Developers often seek flexibility in drafting planning conditions, but a recent case in which The Highland Council and a landowner challenged a decision by Scottish ministers to allow an appeal for an energy-from-waste plant should sound a note of caution for decision-makers.

Anthony McNamee
Anthony McNamee

After two inquiries, the plant was granted permission subject to a key condition requiring waste to come from pre-treatment areas within the council’s boundary, but acknowledging the possibility that a proportion of feedstock might come from further afield. The application and environmental impact assessment (EIA) were based on the assumption that the plant would only treat waste that originated within the council area.

The council’s position was that the condition was invalid because receipt of waste from outside its area had not been assessed for the purposes of the Environmental Impact Assessment Regulations 2011. In addition, it said the Scottish Government’s and the council’s own approach to waste management would mean a reduction in waste being sent to the plant over time, forcing the operator to seek waste from outside the Highland area.

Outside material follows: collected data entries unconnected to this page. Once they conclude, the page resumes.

(** * MACC builder: measure engine, numeric primitives, catalog resolver,
      cost normalisation and curve builder of [src/MACCApp.jsx]

    The development embeds the numeric core of the MACC application in Rocq
    and proves the properties its specification states about it.

    Numbers.  A JavaScript number is modelled by [JS.num]: an exact rational
    ([Qc], canonical fractions, so that equality is Leibniz equality) or one of
    the three special values [+Infinity], [-Infinity], [NaN].  Arithmetic
    follows IEEE-754 on the special values and is exact on the finite ones:
    rounding, overflow, underflow and the sign of zero are not modelled.
    [quadraticFit], whose result depends on rounding, is written over the
    operations it uses and read twice: in binary64 (primitive floats), as the
    source computes, and in this exact arithmetic, in which its specification
    states the result.

    Runtime.  Three built-ins of the JavaScript runtime have no exact rational
    counterpart and are taken as the fields of the class [JS.Runtime]:
    string-to-number conversion, [Math.pow] at a positive base with a
    non-integral exponent, and [String.prototype.toLowerCase]. *)

From Stdlib Require Import PrimFloat.
From Stdlib Require Import QArith Qcanon Lqa Lia ZArith List String Ascii Bool.
From Stdlib Require Import Sorted Permutation.
Import ListNotations.

Set Implicit Arguments.

(* ================================================================== *)
(** * The JavaScript values and operators the source uses              *)
(* ================================================================== *)

Module JS.

(** ** Numbers *)

Inductive num : Type :=
| Fin (q : Qc)
| PInf
| NInf
| NaN.

Definition qc (n : Z) (d : positive) : Qc := Q2Qc (n # d).
Definition of_Z (z : Z) : num := Fin (qc z 1).
Definition of_nat (n : nat) : num := of_Z (Z.of_nat n).

Definition zero : num := of_Z 0.
Definition one : num := of_Z 1.

Definition Qc_ltb (a b : Qc) : bool :=
  match (a ?= b)%Qc with Lt => true | _ => false end.
Definition Qc_eqb (a b : Qc) : bool :=
  match (a ?= b)%Qc with Eq => true | _ => false end.

(** Sign of a number: [Lt] negative, [Eq] zero, [Gt] positive; [None] for NaN. *)
Definition sign (a : num) : option comparison :=
  match a with
  | Fin q => Some (q ?= Q2Qc 0)%Qc
  | PInf => Some Gt
  | NInf => Some Lt
  | NaN => None
  end.

Definition neg (a : num) : num :=
  match a with
  | Fin q => Fin (- q)%Qc
  | PInf => NInf
  | NInf => PInf
  | NaN => NaN
  end.

Definition add (a b : num) : num :=
  match a, b with
  | NaN, _ | _, NaN => NaN
  | Fin x, Fin y => Fin (x + y)%Qc
  | PInf, NInf | NInf, PInf => NaN
  | PInf, _ | _, PInf => PInf
  | NInf, _ | _, NInf => NInf
  end.

Definition sub (a b : num) : num := add a (neg b).

(** An infinity of the given sign; an infinity times zero is NaN. *)
Definition inf_of_sign (s : comparison) : num :=
  match s with Gt => PInf | Lt => NInf | Eq => NaN end.

Definition sign_mul (s t : comparison) : comparison :=
  match s, t with
  | Eq, _ | _, Eq => Eq
  | Gt, Gt | Lt, Lt => Gt
  | _, _ => Lt
  end.

Definition mul (a b : num) : num :=
  match a, b with
  | Fin x, Fin y => Fin (x * y)%Qc
  | _, _ =>
      match sign a, sign b with
      | Some s, Some t => inf_of_sign (sign_mul s t)
      | _, _ => NaN
      end
  end.

(** Division.  A finite non-zero number over zero is the infinity of the
    numerator's sign (the zero is taken as [+0]); [0/0] and [Inf/Inf] are NaN. *)
Definition div (a b : num) : num :=
  match a, b with
  | NaN, _ | _, NaN => NaN
  | Fin x, Fin y =>
      if Qc_eqb y (Q2Qc 0) then inf_of_sign (x ?= Q2Qc 0)%Qc
      else Fin (x / y)%Qc
  | Fin _, _ => zero
  | _, Fin y =>
      match sign a with
      | Some s => inf_of_sign (sign_mul s (if Qc_ltb y (Q2Qc 0) then Lt else Gt))
      | None => NaN
      end
  | _, _ => NaN
  end.

(** [a < b]; every comparison with NaN is false. *)
Definition lt (a b : num) : bool :=
  match a, b with
  | NaN, _ | _, NaN => false
  | Fin x, Fin y => Qc_ltb x y
  | _, NInf => false
  | NInf, _ => true
  | PInf, _ => false
  | _, PInf => true
  end.

Definition gt (a b : num) : bool := lt b a.

(** [a <= b] is [a < b || a == b]. *)
Definition num_eqb (a b : num) : bool :=
  match a, b with
  | Fin x, Fin y => Qc_eqb x y
  | PInf, PInf | NInf, NInf => true
  | _, _ => false
  end.

Definition le (a b : num) : bool := lt a b || num_eqb a b.
Definition ge (a b : num) : bool := le b a.

Definition Number_isNaN (a : num) : bool :=
  match a with NaN => true | _ => false end.

Definition Number_isFinite (a : num) : bool :=
  match a with Fin _ => true | _ => false end.

Definition Math_abs (a : num) : num :=
  match a with
  | Fin q => if Qc_ltb q (Q2Qc 0) then Fin (- q)%Qc else Fin q
  | PInf | NInf => PInf
  | NaN => NaN
  end.

(** [Math.max] and [Math.min] of two arguments: NaN if either is NaN. *)
Definition Math_max (a b : num) : num :=
  match a, b with
  | NaN, _ | _, NaN => NaN
  | _, _ => if lt a b then b else a
  end.

Definition Math_min (a b : num) : num :=
  match a, b with
  | NaN, _ | _, NaN => NaN
  | _, _ => if lt b a then b else a
  end.

(** ** Powers *)

Definition is_integer (q : Qc) : bool := Pos.eqb (Qden (this q)) 1.

(** [b^k] for a finite base and an integer exponent; [0^k] with [k < 0] is
    [+Infinity]. *)
Definition pow_Z (b : Qc) (k : Z) : num :=
  match k with
  | Z0 => one
  | Zpos p => Fin (b ^ Pos.to_nat p)%Qc
  | Zneg p => div one (Fin (b ^ Pos.to_nat p)%Qc)
  end.

(** The runtime built-ins that are taken as given. *)
Class Runtime : Type := {
  (** [Number(s)] on a string [s] (StringToNumber of ECMAScript). *)
  StringToNumber : string -> num;
  (** [Math.pow(b, e)] for finite [b > 0] and finite non-integral [e]. *)
  pow_real : Qc -> Qc -> num;
  (** [s.toLowerCase()]. *)
  toLowerCase : string -> string
}.

Section WithRuntime.
Context {RT : Runtime}.

(** [Math.pow(base, e)], by the cases of Number::exponentiate. *)
Definition Math_pow (base e : num) : num :=
  match e with
  | NaN => NaN
  | Fin k =>
      if Qc_eqb k (Q2Qc 0) then one
      else
        match base with
        | NaN => NaN
        | PInf => if Qc_ltb (Q2Qc 0) k then PInf else zero
        | NInf =>
            if Qc_ltb (Q2Qc 0) k
            then if is_integer k && Z.odd (Qnum (this k)) then NInf else PInf
            else zero
        | Fin b =>
            if is_integer k then pow_Z b (Qnum (this k))
            else if Qc_eqb b (Q2Qc 0)
                 then if Qc_ltb (Q2Qc 0) k then zero else PInf
                 else if Qc_ltb b (Q2Qc 0) then NaN else pow_real b k
        end
  | PInf =>
      match Math_abs base with
      | NaN => NaN
      | m => if lt one m then PInf else if lt m one then zero else NaN
      end
  | NInf =>
      match Math_abs base with
      | NaN => NaN
      | m => if lt one m then zero else if lt m one then PInf else NaN
      end
  end.

(** ** Values *)

Inductive value : Type :=
| VUndefined
| VNull
| VBool (b : bool)
| VNum (n : num)
| VStr (s : string).

(** [Number(v)]. *)
Definition Number (v : value) : num :=
  match v with
  | VUndefined => NaN
  | VNull => zero
  | VBool b => if b then one else zero
  | VNum n => n
  | VStr s => StringToNumber s
  end.

Definition is_empty_string (s : string) : bool :=
  match s with EmptyString => true | _ => false end.

(** [Boolean(v)]: the falsy values are undefined, null, false, 0, NaN and
    the empty string. *)
Definition Boolean (v : value) : bool :=
  match v with
  | VUndefined | VNull => false
  | VBool b => b
  | VNum (Fin q) => negb (Qc_eqb q (Q2Qc 0))
  | VNum NaN => false
  | VNum _ => true
  | VStr s => negb (is_empty_string s)
  end.

(** [a || b]. *)
Definition or_else (a b : value) : value := if Boolean a then a else b.

(** [v == null]: undefined or null. *)
Definition is_nullish (v : value) : bool :=
  match v with VUndefined | VNull => true | _ => false end.

(** [a ?? b]. *)
Definition coalesce (a b : value) : value := if is_nullish a then b else a.

(** [arr[i]]: undefined out of range. *)
Definition index (arr : list value) (i : nat) : value := nth i arr VUndefined.

End WithRuntime.

End JS.

Export JS.

Declare Scope num_scope.
Delimit Scope num_scope with num.
Bind Scope num_scope with num.
Infix "+" := JS.add : num_scope.
Infix "-" := JS.sub : num_scope.
Infix "*" := JS.mul : num_scope.
Infix "/" := JS.div : num_scope.
Notation "- x" := (JS.neg x) : num_scope.
Infix "<?" := JS.lt (at level 70) : num_scope.
Infix ">?" := JS.gt (at level 70) : num_scope.
Infix "<=?" := JS.le (at level 70) : num_scope.
Notation "a ||| b" := (JS.or_else a b) (at level 50, left associativity).
Notation "a ?? b" := (JS.coalesce a b) (at level 50, left associativity).

Local Open Scope string_scope.
Local Open Scope num_scope.

(** Decimal constants of the source. *)
Definition n0 : num := JS.zero.
Definition n1 : num := JS.one.
Definition n2 : num := JS.of_Z 2.
Definition n100 : num := JS.of_Z 100.
Definition crore : num := JS.of_Z 10000000.          (* 10_000_000 *)

(* ================================================================== *)
(** * Numeric primitives                                               *)
(* ================================================================== *)

(** ** [quadraticFit] *)

(** The numbers and operations [quadraticFit] computes with.  The source
    computes in binary64; the specification states the result "in exact
    arithmetic".  The function is written once, over the operations it
    uses, and read in both arithmetics below. *)
Record Arithmetic (T : Type) : Type := mkArithmetic {
  ar_nan : T;                       (* [Number(undefined)] *)
  ar_zero : T;                      (* [0] *)
  ar_one : T;                       (* [1] *)
  ar_tiny : T;                      (* [1e-12] *)
  ar_of_nat : nat -> T;             (* [xs.length] as a number *)
  ar_add : T -> T -> T;
  ar_sub : T -> T -> T;
  ar_mul : T -> T -> T;
  ar_div : T -> T -> T;
  ar_abs : T -> T;                  (* [Math.abs] *)
  ar_lt : T -> T -> bool;           (* [<] *)
  ar_square : T -> T                (* [v ** 2] *)
}.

The Court of Session could not fault the principle on which the condition had been based. It agreed that the approach of accepting waste from outside the council’s area was logical in the wider Scottish waste policy context, where the proximity principle for waste treatment has been relaxed to allow a Scotland-wide approach. However, the challenge was upheld and the condition found invalid. Fundamentally, the court ruled that the condition enlarged the scope of the permission beyond what was applied for and what had been considered at the inquiries. In addition, it was held to be essential to the planning permission and so could not be severed.

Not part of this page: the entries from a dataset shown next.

Lemma delete_lookup_NoDup (l : list ref) (i : nat) (x : ref) :
  NoDup l → l !! i = Some x →
  NoDup (delete i l) ∧ (∀ y, y ∈ delete i l ↔ y ∈ l ∧ y ≠ x) ∧
  take i (delete i l) = take i l.
Proof.
  intros Hnd Hi. rewrite delete_take_drop.
  assert (Hlen : (i < length l)%nat) by (by eapply lookup_lt_Some).
  pose proof (take_drop_middle l i x Hi) as Hl.
  rewrite <- Hl in Hnd.
  apply NoDup_app in Hnd as (H1 & H2 & H3).
  apply NoDup_cons in H3 as [H3 H4].
  split; [|split].
  - apply NoDup_app. split; [done|]. split; [|done].
    intros y Hy Hy'. apply (H2 y Hy). by right.
  - intros y. split.
    + intros [Hy|Hy]%elem_of_app.
      * split; [rewrite <- Hl; apply elem_of_app; by left|].
        intros ->. apply (H2 x Hy). left.
      * split; [rewrite <- Hl; apply elem_of_app; right; by right|].
        intros ->. done.
    + intros [Hy Hne]. rewrite <- Hl in Hy.
      apply elem_of_app in Hy as [Hy|Hy]; [apply elem_of_app; by left|].
      apply elem_of_cons in Hy as [->|Hy]; [done|]. apply elem_of_app. by right.
  - rewrite take_app_le by (rewrite length_take; lia).
    rewrite take_take. f_equal. lia.
Qed.

Lemma view_insert (m : gmap Z (list ref)) k l k' :
  default [] (<[k := l]> m !! k') = if decide (k = k') then l else default [] (m !! k').
Proof. rewrite lookup_insert. by destruct (decide (k = k')). Qed.

Lemma view_delete (m : gmap Z (list ref)) k k' :
  default [] (delete k m !! k') = if decide (k = k') then [] else default [] (m !! k').
Proof. rewrite lookup_delete. by destruct (decide (k = k')). Qed.

(** *** [remove] on a consistent hash *)

Lemma remove_consistent (s : SpatialHash.t) (x : ref) :
  HashSpec.consistent s →
  ∃ s' log, SpatialHash.remove s x = Returned s' log ∧
    HashSpec.consistent s' ∧
    SpatialHash.objects s' = delete x (SpatialHash.objects s) ∧
    (∀ y, y ≠ x → SpatialHash.hitboxes s' !! y = SpatialHash.hitboxes s !! y).
Proof.
  intros Hc. destruct (SpatialHash.objects s !! x) as [ks|] eqn:E.
  - destruct (Hc x) as [Hk Hb].
    destruct (remove_tracked s x ks E) as (s' & Hr & _ & Hh & Ho & _).
    { intros c. rewrite Hb, <- Hk. unfold HashSpec.keys_of. by rewrite E. }
    exists s', []. split; [done|]. split; [by eapply consistent_remove|].
    split; [done|]. intros y Hne. rewrite Hh. by rewrite lookup_delete_ne.
  - exists s, [NotInSpatialHash x]. split; [by apply remove_untracked|].
    split; [done|]. split; [|done]. symmetry. by apply delete_id.
Qed.

(** *** [updateDepth] *)

Lemma updateDepth_wf sc x T :
  wf sc → x ∈ things sc →
  wf (updateDepth sc x T) ∧ things (updateDepth sc x T) = things sc ∧
  spatialHash (updateDepth sc x T) = spatialHash sc.
Proof.
  intros Hwf Hx. pose proof Hwf as (Hnd & Hc & Hh & Ho & Hd & Hl).
  destruct (Hd x Hx) as [d Hdx]. unfold updateDepth. rewrite Hdx.
  destruct (Z.eqb_spec d (round (Thing.depth T))) as [Heq|Hne].
  { split; [exact Hwf | split; reflexivity]. }
  set (k := round (Thing.depth T)) in *.
  split; [|split; reflexivity].
  split; [exact Hnd|]. split; [exact Hc|]. split; [exact Hh|]. split; [exact Ho|].
  split.
  - intros y Hy. simpl. rewrite lookup_insert.
    destruct (decide (x = y)); [by eexists | by apply Hd].
  - intros y k'. unfold layer. simpl.
    assert (Hin : x ∈ default [] (layers sc !! d)).
    { apply count_pos. fold (layer sc d). rewrite Hl, decide_True by done. lia. }
    set (old := default [] (layers sc !! d)) in *.
    assert (Hview : ∀ k'', default []
              ((if (length (splice1 old (indexOf old x)) =? 0)%nat
                then delete d (layers sc)
                else <[d := splice1 old (indexOf old x)]> (layers sc)) !! k'') =
              if decide (d = k'') then splice1 old (indexOf old x)
              else default [] (layers sc !! k'')).
    { intros k''. destruct (length _ =? 0)%nat eqn:El.
      - rewrite view_delete. destruct (decide (d = k'')); [|done].
        apply Nat.eqb_eq, nil_length_inv in El. by rewrite El.
      - apply view_insert. }
    rewrite view_insert, !Hview, lookup_insert.
    pose proof (Hl y k') as Hyk. pose proof (Hl y d) as Hyd.
    unfold layer in Hyk, Hyd. fold old in Hyd.
    pose proof (splice_indexOf_count old x y Hin) as Hsp.
    pose proof (Hl y k) as Hykk. unfold layer in Hykk.
    destruct (decide (k = k')) as [<-|Hkk'].
    + rewrite count_app, count_cons, count_nil.
      rewrite (decide_False (P := d = k)) by done. rewrite Hykk.
      destruct (decide (x = y)) as [<-|Hxy]; split_decide; naive_solver lia.
    + destruct (decide (d = k')) as [<-|Hdk'].
      * rewrite Hsp, Hyd.
        destruct (decide (x = y)) as [<-|Hxy]; split_decide; naive_solver lia.
      * rewrite Hyk.
        destruct (decide (x = y)) as [<-|Hxy]; split_decide; naive_solver lia.
Qed.

(** *** Absence *)

Lemma wf_absent sc x : wf sc → x ∉ things sc → absent sc x.
Proof.
  intros (Hnd & Hc & Hh & Ho & Hd & Hl) Hx. split; [done|]. split.
  - intros c. apply count_zero. destruct (Hc x) as [Hk Hb]. rewrite Hb, <- Hk.
    unfold HashSpec.keys_of.
    destruct (SpatialHash.objects (spatialHash sc) !! x) eqn:E; [|done].
    exfalso. apply Hx, Ho. by eexists.
  - intros k. apply count_zero. rewrite Hl. rewrite decide_False; [done|]. tauto.
Qed.

(** *** The two branches of the loop *)

Lemma bury_wf sc i x :
  wf sc → things sc !! i = Some x →
  ∃ sc', bury sc i x = Some sc' ∧ wf sc' ∧ things sc' = delete i (things sc).
Proof.
  intros (Hnd & Hc & Hh & Ho & Hd & Hl) Hi.
  assert (Hx : x ∈ things sc) by (by eapply list_elem_of_lookup_2).
  destruct (delete_lookup_NoDup (things sc) i x Hnd Hi) as (Hnd' & Hin' & _).
  destruct (Hd x Hx) as [d Hdx].
  destruct (remove_consistent (spatialHash sc) x Hc) as (sh & log & Hr & Hc' & Ho' & Hh').
  unfold bury. rewrite Hr, Hdx. simpl.
  eexists. split; [done|]. split; [|done].
  split; [exact Hnd'|]. split; [exact Hc'|]. simpl. split; [|split; [|split]].
  - intros y [Hy Hne]%Hin'. rewrite Hh' by done. by apply Hh.
  - intros y Hy. rewrite Ho' in Hy. apply Hin'.
    destruct (decide (y = x)) as [->|Hne].
    + rewrite lookup_delete_eq in Hy. by destruct Hy.
    + rewrite lookup_delete_ne in Hy by done. split; [by apply Ho | done].
  - intros y [Hy Hne]%Hin'. rewrite lookup_delete_ne by done. by apply Hd.
  - intros y k. unfold layer. simpl.
    assert (Hcx : count x (layer sc d) = 1%nat) by (rewrite Hl, decide_True; done).
    unfold layer in Hcx.
    destruct (layers sc !! d) as [old|] eqn:El; [|simpl in Hcx; discriminate Hcx].
    simpl in Hcx. assert (Hold : x ∈ old) by (apply count_pos; lia).
    rewrite view_insert.
    pose proof (splice_indexOf_count old x y Hold) as Hsp.
    pose proof (Hl y k) as Hyk. pose proof (Hl y d) as Hyd.
    unfold layer in Hyk, Hyd. rewrite El in Hyd. simpl in Hyd.
    specialize (Hin' y).
    destruct (decide (y = x)) as [->|Hne].
    + rewrite lookup_delete_eq.
      destruct (decide (d = k)) as [<-|?]; [rewrite Hsp, Hcx|rewrite Hyk];
        split_decide; naive_solver lia.
    + rewrite lookup_delete_ne by done.
      destruct (decide (d = k)) as [<-|?]; [rewrite Hsp, Hyd|rewrite Hyk];
        split_decide; naive_solver lia.
Qed.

The ruling is a reminder that, while planning conditions can be severed, the entire permission must be quashed where the invalid condition goes to the root of the permission. This is based on the view in British Airports Authority v Secretary of State for Scotland [1979] that permission might not have been granted at all if it "had been appreciated that the condition objected to could not properly be attached to it".

The inquiry will now be reopened and the court has made clear that it need only deal with the condition in question, rather than rehear the entire case. However, it has also acknowledged that if the condition is found essential to the grant of permission, further submissions from the parties on its merits will also need to be heard. The key lesson here for decision-makers and applicants is to ensure that the drafting of conditions is in line with issues that have been considered in the application, assessed within an EIA and, where relevant, dealt with at inquiry.